Addendum: Good Loot in Monster Hunter: World

Among games I’ve played, Monster Hunter: World is the one that most closely mirrors our real-life human activities and desires.

The player needn’t locate items throughout the map to complete his quest. In fact, MH:W gifts each player a handful of helpful items (health potions, traps, and portable food) at the outset of each quest.

Players do need to locate the enemy—the monster they’re hunting. If the player has tracked and hunted the same monster many times, its location may already be marked on the map. Clicking on the footprints and spoor scattered across the ground is fast and efficient, and it isn’t crucial to the player’s success killing the monster in any given mission.

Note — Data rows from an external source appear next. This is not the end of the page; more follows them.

(** C2: when the nearest common ancestor of two nodes is a [TryExcept],
    one branch-root being in its [body] and the other in its [handlers],
    [are_exclusive] returns true if the handler catches one of the exception
    names (always so when no names are given or the handler has no type
    clause) and false otherwise, in both orders of the arguments. *)
Theorem are_exclusive_try_body_handler fuel a b N ca cb o1 o2 ex :
  rooted h fuel (parent (obj h a)) = true ->
  rooted h fuel (parent (obj h b)) = true ->
  nearest_common_parent h a b N ca cb ->
  isinstance h N TryExcept = true ->
  locate_child h N ca = Ok ("body", o1) ->
  locate_child h N cb = Ok ("handlers", o2) ->
  handler_ok h cb = true ->
  (catches h cb ex ->
     are_exclusive h fuel a b ex = Ok true /\
     are_exclusive h fuel b a ex = Ok true) /\
  (~ catches h cb ex ->
     are_exclusive h fuel a b ex = Ok false /\
     are_exclusive h fuel b a ex = Ok false).
Proof.
  intros Hra Hrb Hn HTry E1 E2 Hok.
  assert (o1 <> o2) as Hne.
  { intros Ho. by apply (locate_child_same_field _ _ _ _ _ _ _ E1 E2) in Ho. }
  assert (isinstance h N If = false) as HIf.
  { unfold isinstance in *. apply bool_decide_eq_true in HTry.
    rewrite HTry. by apply bool_decide_eq_false_2. }
  destruct (catch_spec cb ex Hok) as (v & Hv & Hcatch).
  assert (are_exclusive h fuel a b ex = Ok (truthy v) /\
          are_exclusive h fuel b a ex = Ok (truthy v)) as [Hab Hba].
  { pose proof (proj1 (are_exclusive_swap fuel a b ex Hra Hrb)) as Hsym.
    rewrite <- Hsym. cut (are_exclusive h fuel a b ex = Ok (truthy v)); [done|].
    rewrite (are_exclusive_nearest _ _ _ _ _ _ _ Hra Hrb Hn).
    unfold at_common, common_parent, subscript.
    rewrite lookup_singleton_eq, HIf, HTry. simpl.
    rewrite E2. simpl. rewrite E1. simpl.
    rewrite bool_decide_eq_true_2 by done.
    unfold por, pand. simpl. rewrite Hv. simpl. by destruct (truthy v). }
  rewrite Hab, Hba. split; intros Hc.
  - apply Hcatch in Hc. by rewrite Hc.
  - destruct (truthy v); [|done]. destruct Hc. by apply Hcatch.
Qed.

End AreExclusive.

(** * Properties of [_filter_stmts] *)

Section FilterStmts.
Variable h : heap.

(** C4: when the frame the lookup really starts from (the frame of the
    use node, moved by the offset and by the rule for definition headers)
    is not the frame that owns the candidates, [_filter_stmts] returns the
    candidates as they are. *)
Theorem filter_stmts_other_frame fuel self stmts frame_ offset myframe :
  effective_frame h self offset = Ok myframe ->
  myframe <> frame_ ->
  _filter_stmts h fuel self stmts frame_ offset = Ok stmts.
Proof.
  intros Hf Hne. unfold _filter_stmts. rewrite Hf. simpl.
  by rewrite bool_decide_eq_false_2.
Qed.

Lemma scan_loop_app fuel self mystmt mylineno pre rest acc par :
  scan_loop h fuel self mystmt mylineno (pre ++ rest) acc par
  = st ← scan_loop h fuel self mystmt mylineno pre acc par;
    match st with
    | Broken s => Ok (Broken s)
    | Running a p => scan_loop h fuel self mystmt mylineno rest a p
    end.
Proof.
  revert acc par. induction pre as [|c pre IH]; intros acc par; [done|].
  simpl. destruct (visit h fuel self mystmt mylineno c acc par)
    as [[a p|s]| |]; simpl; auto.
Qed.

Lemma visit_beyond fuel self mystmt mylineno c s lc acc par :
  statement h c = Ok s -> fromlineno h s = Some lc ->
  (0 < mylineno)%Z -> (mylineno < lc)%Z ->
  visit h fuel self mystmt mylineno c acc par = Ok (Broken acc).
Proof.
  intros Hs Hl H0 Hlt. unfold visit, visit_guards. rewrite Hs. simpl.
  rewrite Hl. unfold pand, py_gt. simpl.
  by rewrite !bool_decide_eq_true_2 by done.
Qed.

While a MH:W player travels the map in search of beasts, he passes countless crafting nodes. Some nodes are more appealing than others. Crystal formations and bone piles, for example, drop items that can be used to craft gear. Plant nodes contribute ammo or potion ingredients. “Rare” resource nodes can drop special food ingredients that improve the buffs the player receives when he eats his hearty meal at the outset of each mission.

Despite the prevalence of these appealing items, the player needn’t stop to pillage all he sees. At any time, he can return to the map to collect and sort items at his leisure. In fact, discovering a rare gather point marks it on the player’s map for future use. All node locations remain the same when a player returns to a map, and each map type contains its own custom, predictable set of nodes. Players can exclusively gather the nodes they commonly use, the ones that give the most advantage, and ignore the rest. MH:W makes gathering and harvesting as fast, habitual, and efficient as we expect in real life.

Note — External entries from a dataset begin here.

(** * controlled-input: object paths, diagnostics, entities and [useEntity]

    A shallow embedding of the TypeScript sources

    - [objectPath.ts]  (construction, concatenation and prefix tests of paths),
    - [diagnostic.ts]  ([maxSeverity]),
    - [entity.ts]      (the [Entity] record and its static helpers),
    - [util.ts]        ([isNonVoid]),
    - [useEntity.ts]   (the React hook that owns an entity),

    together with the few functions of the JavaScript string API and of
    lodash ([trimEnd], [toPath], [sortBy]) these sources call.

    JavaScript strings are modelled by [string]; every character of the model
    is one code unit.  JavaScript numbers are modelled by [Z], which covers the
    integer-valued numbers whose decimal rendering is their digit string. *)

From Stdlib Require Import String Ascii List ZArith Bool Arith Lia DecimalString.
Import ListNotations.

Open Scope string_scope.

#[local] Set Warnings "-register-all".

(* ================================================================= *)
(** ** JavaScript values *)

(** The values a generic parameter [T] can be instantiated with, as far as
    the sources inspect them: only nullness, truthiness and identity matter. *)
Inductive JsVal : Type :=
| JUndefined
| JNull
| JBool (b : bool)
| JNum (n : Z)
| JStr (s : string)
| JObj (fields : list (string * JsVal)).

Module Js.

(** ToBoolean: [undefined], [null], [false], [0] and [''] are falsy, every
    object is truthy. *)
Definition truthy (v : JsVal) : bool :=
  match v with
  | JUndefined | JNull => false
  | JBool b => b
  | JNum n => negb (n =? 0)%Z
  | JStr s => negb (s =? "")
  | JObj _ => true
  end.

(** [a || b] *)
Definition or (a b : JsVal) : JsVal := if truthy a then a else b.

So what about the rummaging and the treasure hunt? In MH:W, the best loot is monster body parts. Players loot the corpse of monsters they’ve killed and are given parts as mission rewards. These parts are used to craft gear. In the forge, where gear is crafted, recipes are unlocked as players discover and track new monsters. You learn about a new, desirable piece of gear and create a plan to acquire it. To collect the ingredients necessary to craft a new piece of gear, a player must “break” all the parts of the monster that drop the requisite supplies (destroying a monster’s leg will drop his claw, for example). Monster “gems,” the rarest and most legendary monster component, drop randomly when you kill a monster whose gem you want, or as a reward for completing a difficult mission involving said monster.

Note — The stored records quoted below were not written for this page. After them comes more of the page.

(** C7: when the image-generation response carries an inline image, the
    assistant row has the content [data:<mime>;base64,<payload>] and the kind
    [image]; when it carries no image but a text of more than 1000 code units
    over the base64 alphabet, the text is the payload of a PNG data URI. *)
Theorem image_response_becomes_data_uri (env : Env) (ctx : Ctx)
    (userId : string) (input : SendMessageInput.t) (cid : string) (d : Db)
    (responseData : ResponseData.t) (parts : list Part.t) :
  caller_identity ctx = Some userId ->
  conversation_resolves env input = Some cid ->
  isImageGenerationRequest (SendMessageInput.message input) = true ->
  fetch_image_generation env = Ok (Fulfilled responseData) ->
  first_candidate_parts responseData = Some parts ->
  insert_rejects (insert_user_message env) = false ->
  (forall part mime payload,
      find is_image_part parts = Some part ->
      Part.inlineData part = Some (InlineData.mk (Some mime) (Some payload)) ->
      image_request_persists env ctx userId input cid d
        ("data:" ++ mime ++ ";base64," ++ payload)%string "image")
  /\ (forall part text,
        find is_image_part parts = None ->
        find (fun part => truthy (Part.text part)) parts = Some part ->
        Part.text part = Some text ->
        1000 < String.length text ->
        JsString.all_chars JsString.is_base64_char text = true ->
        image_request_persists env ctx userId input cid d
          ("data:image/png;base64," ++ text)%string "image").
Proof.
  intros A R I F P NU.
  pose proof (image_request_answered env ctx userId input cid d responseData
                A R I F NU) as H.
  split.
  - intros part mime payload FI ID.
    rewrite (read_image_response_inline responseData parts part mime payload
               P FI ID) in H.
    exact H.
  - intros part text FI FT T L B.
    rewrite (read_image_response_base64_text responseData parts part text
               P FI FT T L B) in H.
    exact H.
Qed.

Lemma image_response_becomes_data_uri_witness :
  image_request_persists fair_weather alice "auth0|alice" cat_picture "conv-1"
    short_conversation "data:image/png;base64,iVBORw0KGgo=" "image"
  /\ image_request_persists answers_raw_base64 alice "auth0|alice" cat_picture
       "conv-1" short_conversation
       ("data:image/png;base64," ++ raw_base64)%string "image".
Proof.
  split.
  - apply (proj1 (image_response_becomes_data_uri fair_weather alice
                    "auth0|alice" cat_picture "conv-1" short_conversation
                    png_response _
                    eq_refl eq_refl eq_refl eq_refl eq_refl eq_refl)
             (Part.mk (Some (InlineData.mk (Some "image/png")
                               (Some "iVBORw0KGgo="))) None)
             "image/png" "iVBORw0KGgo=" eq_refl eq_refl).
  - apply (proj2 (image_response_becomes_data_uri answers_raw_base64 alice
                    "auth0|alice" cat_picture "conv-1" short_conversation
                    raw_base64_response _
                    eq_refl eq_refl eq_refl eq_refl eq_refl eq_refl)
             (Part.mk None (Some raw_base64)) raw_base64
             eq_refl eq_refl eq_refl).
    + vm_compute. lia.
    + vm_compute. reflexivity.
Defined.

(** ** The fallback of the image branch *)

(** C8: when the image-generation request raises an error, the gateway is
    called exactly twice: the failed request and one text generation whose
    prompt embeds the image prompt.  If the fallback answers, its text is the
    assistant row, of kind [text], and the request does not fail with the
    generation error; if it fails too, the request fails with it and writes
    no message. *)
Theorem failed_image_generation_falls_back_once (env : Env) (ctx : Ctx)
    (userId : string) (input : SendMessageInput.t) (cid : string) (d : Db) :
  caller_identity ctx = Some userId ->
  conversation_resolves env input = Some cid ->
  isImageGenerationRequest (SendMessageInput.message input) = true ->
  image_generation_raises (fetch_image_generation env) = true ->
  let prompt := image_prompt (SendMessageInput.message input) in
  let l := calls (sendMessage env (request input) ctx) d in
  let result := outcome (sendMessage env (request input) ctx) d in
  filter is_gateway_call l
  = [FetchImageGeneration prompt;
     GenerateContentPrompt
       ("I'm unable to generate an image right now. Here's a response to your prompt: "
          ++ prompt)%string]
  /\ (forall text,
        generate_fallback env = Fulfilled text ->
        failure_message result <> Some "Failed to generate AI response"
        /\ (insert_rejects (insert_user_message env) = false ->
            image_request_persists env ctx userId input cid d text "text"))
  /\ (forall e,
        generate_fallback env = Rejected e ->
        result = Throw (TRPCError INTERNAL_SERVER_ERROR
                          "Failed to generate AI response" (Some e))
        /\ inserted_messages l = []).
Proof.
  intros A R I F prompt l result.
  assert (G : forall w,
             generate_response env input userId cid w
             = (match generate_fallback env with
                | Fulfilled text =>
                    Return (Generated.mk text "text" "image_prompt")
                | Rejected e =>
                    Throw (TRPCError INTERNAL_SERVER_ERROR
                             "Failed to generate AI response" (Some e))
                end,
                mkWorld (db w)
                  (log w ++ [FetchImageGeneration prompt;
                             GenerateContentPrompt (fallback_prompt prompt)]))).
  { intros w. rewrite (generate_response_image env input userId cid w I).
    rewrite (generate_image_raised env _ w F).
    destruct (generate_fallback env); reflexivity. }
  assert (RO : reads_only [FetchImageGeneration prompt;
                           GenerateContentPrompt (fallback_prompt prompt)])
    by repeat constructor.
  destruct (sendMessage_reaches_generation env ctx userId input cid d A R)
    as (d1 & l0 & M & O & E).
  destruct (only_conversation_inserts_unseen l0 O) as (_ & _ & O3 & O4).
  subst l result. unfold calls, outcome. rewrite E.
  destruct (calls_after_generation env input userId cid _ _ _
              (G (mkWorld d1 l0))) as (l' & L & _ & _ & L4).
  split; [|split].
  - rewrite L. cbn [log]. rewrite !filter_app, O4, L4. reflexivity.
  - intros text FB. split.
    + unfold bind. rewrite G, FB.
      destruct (save_messages env _ userId cid _ _) as [[o|t] w2] eqn:S;
        [discriminate|].
      unfold save_messages, try_catch in S.
      match type of S with
      | (let (c, w') := ?m in _) = _ => destruct m as [[?|?] ?]
      end; injection S as <- <-; discriminate.
    + intros NU.
      assert (G' : forall w,
                 generate_response env input userId cid w
                 = (Return (Generated.mk text "text" "image_prompt"),
                    mkWorld (db w)
                      (log w ++ [FetchImageGeneration prompt;
                                 GenerateContentPrompt
                                   (fallback_prompt prompt)])))
        by (intros w; rewrite G, FB; reflexivity).
      destruct (generated_response_is_saved env ctx userId input cid d
                  _ _ A R G' RO NU) as (H1 & _ & H3).
      split; assumption.
  - intros e FB. unfold bind in *. rewrite G, FB in *. cbn [fst snd log].
    split; [reflexivity|].
    rewrite inserted_messages_app, O3. reflexivity.
Qed.

Lemma failed_image_generation_falls_back_once_witness :
  image_request_persists image_endpoint_down alice "auth0|alice" cat_picture
    "conv-1" short_conversation "Sorry, no picture." "text"
  /\ outcome (sendMessage gateway_down (request cat_picture) alice)
       short_conversation
     = Throw (TRPCError INTERNAL_SERVER_ERROR "Failed to generate AI response"
                (Some (ErrorObject "AI service error"))).
Proof.
  split.
  - destruct (failed_image_generation_falls_back_once image_endpoint_down
                alice "auth0|alice" cat_picture "conv-1" short_conversation
                eq_refl eq_refl eq_refl eq_refl) as (_ & H & _).
    exact (proj2 (H "Sorry, no picture." eq_refl) eq_refl).
  - destruct (failed_image_generation_falls_back_once gateway_down
                alice "auth0|alice" cat_picture "conv-1" short_conversation
                eq_refl eq_refl eq_refl eq_refl) as (_ & _ & H).
    exact (proj1 (H (ErrorObject "AI service error") eq_refl)).
Defined.

Example image_endpoint_down_calls :
  filter is_gateway_call
    (calls (sendMessage image_endpoint_down (request cat_picture) alice)
       short_conversation)
  = [FetchImageGeneration "a cat";
     GenerateContentPrompt
       "I'm unable to generate an image right now. Here's a response to your prompt: a cat"].
Proof. reflexivity. Qed.

(** ** Where the command is cut from the prompt *)

(** On the code units of [/image], lower-casing and the case-insensitive
    match of the regular expression agree. *)
Lemma command_char_match (c p : ascii) :
  In p command_chars ->
  (JsString.lower_char c = p
   <-> (JsString.canonicalize c =? JsString.canonicalize p) = true).
Proof.
  intros H. cbn in H.
  repeat (destruct H as [<-|H]; [|]); try contradiction;
    destruct c as [[] [] [] [] [] [] [] []]; vm_compute;
    split; congruence.
Qed.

In MH:W, looting a monster and completing a hunt always gives you the rewards you expected when you chose the mission and earned from breaking what you broke. It never delivers unwanted, undesirable, or incomprehensible junk. The process of acquiring amazing gear is a matter of setting a goal and achieving it, part by part, same as building a P.C. And the hunt for the treasured monster gems is about as sensible as using a metal detector—you’re only going to hunt where the gem might drop, and you hope your chances today are good.